If you want personal, yet cheeky service, Demers Garden Center is worth the trip when spring arrives. Remember, no planting before Memorial Day.

The Derryfield Country Club is located at 625 Mammoth Road. It was established in 1932 and is just one of three municipally-owned golf courses in the state. So why is a golf course relevant in an article about Mammoth Road? In this case, it’s not the course to know; it is the knowledge of a man who worked there as the golf pro for over 25 years, Mike Ryan. While I did not know him, in reading his obituaries and hearing my fellow coworkers talk about him, in my opinion, he deserves mention. Truth be told, I love golf and do not play it anymore. It’s a hard game. And so I just wanted to share a quote from ‘the Commish’ and the Live Free Golf obit he wrote about Mike Ryan. He posted on December 3, 2018, “from CYO and high-schoolers, and even younger players, to sometimes cranky senior citizens. Ryan treated them all with the class and grace that were part of his makeup. He did so even while suffering recurring and serious bouts with cancer. It was testimony to his style that few of those golfers even knew of his illness.” We want to know about a man known as a “gentle soul.”

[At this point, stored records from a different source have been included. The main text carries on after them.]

(* ===== verification/CStringFacts.v ===== *)
(** * Correctness of the memory and string routines

    The routines that copy and fill by words do what their byte-wise definitions do.
    On strings the routines are the functions on lists of characters that their
    names promise, with the exceptions that the last theorems show. *)

From stdpp Require Import base tactics numbers list list_numbers gmap.
From Stdlib Require Import ZArith Lia.
From S2P Require Import Prelude CString.
#[local] Open Scope Z_scope.

Module CStringFacts.
Import CString.

(** ** Blocks of memory *)

Definition mapped (m : memory) (a n : Z) : Prop := ∀ x, a ≤ x < a + n → is_Some (m !! x).

(** [m'] is [m] with the [n] bytes at [s] also at [d]. *)
Definition moved (m m' : memory) (d s n : Z) : Prop :=
  ∀ x, m' !! x = if decide (d ≤ x < d + n) then m !! (x - d + s) else m !! x.

Definition filled (m m' : memory) (a n b : Z) : Prop :=
  ∀ x, m' !! x = if decide (a ≤ x < a + n) then Some b else m !! x.

Lemma mapped_sub m a n a' n' : mapped m a n → a ≤ a' → a' + n' ≤ a + n → mapped m a' n'.
Proof. intros Hm ?? x Hx. apply Hm. lia. Qed.

Lemma moved_nil m d s : moved m m d s 0.
Proof. intros x. by rewrite decide_False by lia. Qed.

Lemma filled_nil m a b : filled m m a 0 b.
Proof. intros x. by rewrite decide_False by lia. Qed.

Lemma moved_det m m1 m2 d s n : moved m m1 d s n → moved m m2 d s n → m1 = m2.
Proof. intros H1 H2. apply map_eq. intros x. by rewrite H1, H2. Qed.

Lemma filled_det m m1 m2 a n b : filled m m1 a n b → filled m m2 a n b → m1 = m2.
Proof. intros H1 H2. apply map_eq. intros x. by rewrite H1, H2. Qed.

Lemma moved_mapped m m' d s n a k : mapped m s n → moved m m' d s n → mapped m a k → mapped m' a k.
Proof. intros Hs Hm Ha x Hx. rewrite Hm. case_decide; [apply Hs; lia|by apply Ha]. Qed.

Lemma filled_mapped m m' a n b a' k : filled m m' a n b → mapped m a' k → mapped m' a' k.
Proof. intros Hm Ha x Hx. rewrite Hm. case_decide; [done|by apply Ha]. Qed.

Lemma load_ok m a n :
  mapped m a (Z.of_nat n) → ∃ l, load_bytes m a n = Some l ∧ length l = n ∧ ∀ i, (i < n)%nat → l !! i = m !! (a + Z.of_nat i).
Proof.
  revert a. induction n as [|n IH]; intros a Hm; cbn [load_bytes]; [exists []; split; [done|]; split; [done|]; intros; lia|].
  destruct (Hm a ltac:(lia)) as [b Hb]. rewrite Hb. cbn. destruct (IH (a + 1)) as (l & El & Hl & Hi); [apply (mapped_sub _ _ _ _ _ Hm); lia|].
  rewrite El. cbn. eexists. split; [done|]. split; [cbn; lia|]. intros [|i] Hlt; cbn; [by rewrite Z.add_0_r|].
  rewrite Hi by lia. f_equal. lia.
Qed.

Lemma store_list_ok m a l :
  mapped m a (zlen l) →
  ∃ m', store_bytes m a l = Some m' ∧ ∀ x, m' !! x = if decide (a ≤ x < a + zlen l) then l !! Z.to_nat (x - a) else m !! x.
Proof.
  revert m a. induction l as [|b l IH]; intros m a Hm; cbn [store_bytes].
  - exists m. split; [done|]. intros x. unfold zlen. cbn. by rewrite decide_False by lia.
  - unfold store. rewrite bool_decide_eq_true_2 by (apply Hm; unfold zlen; cbn; lia). cbn. unfold zlen in *. cbn [length] in *.
    destruct (IH (<[a:=b]> m) (a + 1)) as (m' & E & Hx).
    { intros x Hx. destruct (decide (x = a)) as [->|]; [by rewrite lookup_insert_eq|]. rewrite lookup_insert_ne by done. apply Hm. lia. }
    exists m'. split; [done|]. intros x. rewrite Hx. destruct (decide (x = a)) as [->|Hne].
    + rewrite decide_False, decide_True by lia. by rewrite lookup_insert_eq, Z.sub_diag.
    + rewrite lookup_insert_ne by done. destruct (decide (a + 1 ≤ x < _)).
      * rewrite decide_True by lia. replace (Z.to_nat (x - a)) with (S (Z.to_nat (x - (a + 1)))) by lia. done.
      * by rewrite decide_False by lia.
Qed.

Lemma move_ok m d s b :
  mapped m d (Z.of_nat b) → mapped m s (Z.of_nat b) → ∃ m', move m d s b = Some m' ∧ moved m m' d s (Z.of_nat b).
Proof.
  intros Hd Hs. unfold move. destruct (load_ok m s b Hs) as (l & -> & Hl & Hi). cbn. unfold zlen in *.
  destruct (store_list_ok m d l) as (m' & E & Hx); [unfold zlen; by rewrite Hl|]. exists m'. split; [done|].
  intros x. rewrite Hx. unfold zlen. rewrite Hl. case_decide; [|done]. rewrite Hi by lia. f_equal. lia.
Qed.

(** A block after, or before, the blocks that were moved. *)
Lemma moved_app m0 m m1 d s k b :
  0 ≤ k → 0 ≤ b → d ≤ s ∨ s + k + b ≤ d → moved m0 m d s k → moved m m1 (d + k) (s + k) b → moved m0 m1 d s (k + b).
Proof.
  intros Hk Hb Hor H0 H1 x. rewrite H1. case_decide.
  - replace (x - (d + k) + (s + k)) with (x - d + s) by lia. rewrite H0, decide_False by lia. by rewrite decide_True by lia.
  - rewrite H0. case_decide; [by rewrite decide_True by lia|by rewrite decide_False by lia].
Qed.

Lemma moved_before m0 m m1 d s k b :
  0 ≤ k → 0 ≤ b → s ≤ d → moved m0 m d s k → moved m m1 (d - b) (s - b) b → moved m0 m1 (d - b) (s - b) (k + b).
Proof.
  intros Hk Hb Hor H0 H1 x. rewrite H1. case_decide.
  - rewrite H0, decide_False by lia. by rewrite decide_True by lia.
  - rewrite H0. case_decide; [rewrite decide_True by lia; f_equal; lia|by rewrite decide_False by lia].
Qed.

Lemma turns_total b n k :
  k + Z.of_nat b * Z.of_nat (S n) = k + Z.of_nat b + Z.of_nat b * Z.of_nat n ∧ 0 ≤ Z.of_nat b * Z.of_nat n.
Proof. split; [rewrite Nat2Z.inj_succ; lia|]. apply Z.mul_nonneg_nonneg; lia. Qed.

Lemma move_up_ok b n m0 m d s k :
  0 ≤ k → moved m0 m d s k → let t := k + Z.of_nat b * Z.of_nat n in
  d ≤ s ∨ s + t ≤ d → mapped m0 d t → mapped m0 s t →
  ∃ m', move_up b n m (d + k) (s + k) = Some (m', d + t, s + t) ∧ moved m0 m' d s t.
Proof.
  revert m k. induction n as [|n IH]; intros m k Hk H0 t Hor Hd Hs; cbn [move_up].
  - exists m. unfold t. rewrite Z.mul_0_r, Z.add_0_r. done.
  - pose proof (turns_total b n k) as [Ht Hp]. fold t in Ht. clearbody t. cbv zeta in IH. set (p := Z.of_nat b * Z.of_nat n) in *.
    assert (Hm : ∀ a q, mapped m0 a q → mapped m a q) by (intros a q; apply (moved_mapped m0 m d s k); [apply (mapped_sub _ _ _ _ _ Hs); lia|done]).
    destruct (move_ok m (d + k) (s + k) b) as (m1 & -> & H1); [eapply mapped_sub; [apply Hm, Hd|lia..]|eapply mapped_sub; [apply Hm, Hs|lia..]|]. cbn.
    replace (d + k + Z.of_nat b) with (d + (k + Z.of_nat b)) by lia. replace (s + k + Z.of_nat b) with (s + (k + Z.of_nat b)) by lia.
    destruct (IH m1 (k + Z.of_nat b)) as (m' & E & Hx); [lia|apply (moved_app _ m); (done || lia)|lia|apply (mapped_sub _ _ _ _ _ Hd); lia|apply (mapped_sub _ _ _ _ _ Hs); lia|].
    exists m'. rewrite Ht. done.
Qed.

(** Here [d] and [s] are the ends of the blocks. *)
Lemma move_down_ok b n m0 m d s k :
  0 ≤ k → s ≤ d → moved m0 m (d - k) (s - k) k → let t := k + Z.of_nat b * Z.of_nat n in
  mapped m0 (d - t) t → mapped m0 (s - t) t →
  ∃ m', move_down b n m (d - k) (s - k) = Some (m', d - t, s - t) ∧ moved m0 m' (d - t) (s - t) t.
Proof.
  revert m k. induction n as [|n IH]; intros m k Hk Hsd H0 t Hd Hs; cbn [move_down].
  - exists m. unfold t. rewrite Z.mul_0_r, Z.add_0_r. done.
  - pose proof (turns_total b n k) as [Ht Hp]. fold t in Ht. clearbody t. cbv zeta in IH. set (p := Z.of_nat b * Z.of_nat n) in *.
    assert (Hm : ∀ a q, mapped m0 a q → mapped m a q) by (intros a q; apply (moved_mapped m0 m (d - k) (s - k) k); [apply (mapped_sub _ _ _ _ _ Hs); lia|done]).
    destruct (move_ok m (d - k - Z.of_nat b) (s - k - Z.of_nat b) b) as (m1 & -> & H1); [eapply mapped_sub; [apply Hm, Hd|lia..]|eapply mapped_sub; [apply Hm, Hs|lia..]|]. cbn.
    replace (d - k - Z.of_nat b) with (d - (k + Z.of_nat b)) in * by lia. replace (s - k - Z.of_nat b) with (s - (k + Z.of_nat b)) in * by lia.
    destruct (IH m1 (k + Z.of_nat b)) as (m' & E & Hx); [lia|done| |apply (mapped_sub _ _ _ _ _ Hd); lia|apply (mapped_sub _ _ _ _ _ Hs); lia|].
    + replace (d - (k + Z.of_nat b)) with (d - k - Z.of_nat b) in * by lia. replace (s - (k + Z.of_nat b)) with (s - k - Z.of_nat b) in * by lia.
      apply (moved_before _ m); (done || lia).
    + exists m'. rewrite Ht. done.
Qed.

Lemma turns_small x : 0 ≤ x < 2 ^ 31 → Z.of_nat (turns x) = x.
Proof. intros Hx. unfold turns, i32. rewrite Z.mod_small by lia. lia. Qed.

Lemma i32_small x : 0 ≤ x < 2 ^ 31 → i32 x = x.
Proof. intros Hx. unfold i32. rewrite Z.mod_small by lia. lia. Qed.

Lemma lmask_range x : 0 ≤ Z.land x lmask < 8.
Proof. unfold lmask, lsize. change (8 - 1) with (2 ^ 3 - 1). rewrite land_ones_mod by lia. apply Z.mod_pos_bound. lia. Qed.

(** The counters of the three loops add up. *)
Lemma split_count c : 0 ≤ c < 2 ^ 31 → 8 * Z.of_nat (turns (c / lsize)) + Z.of_nat (turns (Z.land c lmask)) = c.
Proof.
  intros Hc. pose proof (lmask_range c). unfold lmask, lsize in *. rewrite (turns_small (Z.land _ _)) by lia.
  rewrite turns_small by (split; [apply Z.div_pos; lia|]; pose proof (Z.mul_div_le c 8); lia).
  change (8 - 1) with (2 ^ 3 - 1). rewrite land_ones_mod by lia. change (2 ^ 3) with 8. pose proof (Z.div_mod c 8). lia.
Qed.

Lemma copy_up_ok m d s count :
  0 ≤ count < 2 ^ 31 → d ≤ s ∨ s + count ≤ d → mapped m d count → mapped m s count →
  ∃ m', copy_up m d s count = Some m' ∧ moved m m' d s count.
Proof.
  intros Hc Hor Hd Hs. unfold copy_up.
  assert (Hpre : ∃ m1 len, 0 ≤ len ≤ count ∧ moved m m1 d s len ∧
    align_up m d s count = Some (m1, d + len, s + len, count - len)).
  { unfold align_up. destruct (negb _); [|exists m, 0; split; [lia|]; split; [apply moved_nil|]; by rewrite !Z.add_0_r, Z.sub_0_r].
    set (len := if _ || _ then _ else _). assert (Hl : 0 ≤ len ≤ count).
    { unfold len. pose proof (lmask_range d). destruct (_ || _) eqn:E; [rewrite i32_small; lia|]. zb. unfold lsize in *. lia. }
    destruct (move_up_ok 1 (turns len) m m d s 0) as (m1 & E1 & H1); [lia|apply moved_nil|rewrite turns_small by lia; lia|
      rewrite turns_small by lia; apply (mapped_sub _ _ _ _ _ Hd); lia|rewrite turns_small by lia; apply (mapped_sub _ _ _ _ _ Hs); lia|].
    rewrite !Z.add_0_r, !Z.add_0_l, !Z.mul_1_l, turns_small in E1 by lia. rewrite !Z.add_0_l, !Z.mul_1_l, turns_small in H1 by lia.
    exists m1, len. split; [done|]. split; [done|]. cbv zeta. rewrite E1. cbn. rewrite u64_id by (unfold is_u64; lia). done. }
  destruct Hpre as (m1 & len & Hl & H1 & ->). cbn [mbind option_bind]. pose proof (split_count (count - len) ltac:(lia)) as Hsum.
  set (w := turns ((count - len) / lsize)) in *. set (r := turns (Z.land (count - len) lmask)) in *. change (Z.of_nat (Z.to_nat lsize)) with 8.
  destruct (move_up_ok (Z.to_nat lsize) w m m1 d s len) as (m2 & -> & H2); [lia|done|unfold lsize; lia|apply (mapped_sub _ _ _ _ _ Hd); unfold lsize; lia|apply (mapped_sub _ _ _ _ _ Hs); unfold lsize; lia|].
  change (Z.of_nat (Z.to_nat lsize)) with 8 in *. cbn [mbind option_bind].
  destruct (move_up_ok 1 r m m2 d s (len + 8 * Z.of_nat w)) as (m3 & -> & H3); [lia|done|lia|apply (mapped_sub _ _ _ _ _ Hd); lia|apply (mapped_sub _ _ _ _ _ Hs); lia|].
  exists m3. split; [done|]. by replace count with (len + 8 * Z.of_nat w + 1 * Z.of_nat r) by lia.
Qed.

HOOKSETT, NEW HAMPSHIRE: Incorporated 1822

We end in Hooksett, New Hampshire, not with a bang but with a whimper. The Mammoth Road ends there with just a little less than two miles of the 29.3-mile length. That part of the road has house after house lining the section proving that the straight shot access from Lowell to Hooksett allowed those who wanted to escape to the beauty of New Hampshire could get there easily with Mammoth Road. But, like all good road-killers, Interstate 93 rolled into New Hampshire servicing Salem, Manchester, Concord, and beyond.

When you take this historical journey, go beyond Mammoth Road to U.S. Route 3. Head north, and in just a few miles, you will see the beauty of New Hampshire and why we came. See the rolling hills and peaceful vistas. Go to the Hooksett Library while you are up that way. There are kind people who work there and will ignore ringing phones to help direct you to the places you want to see.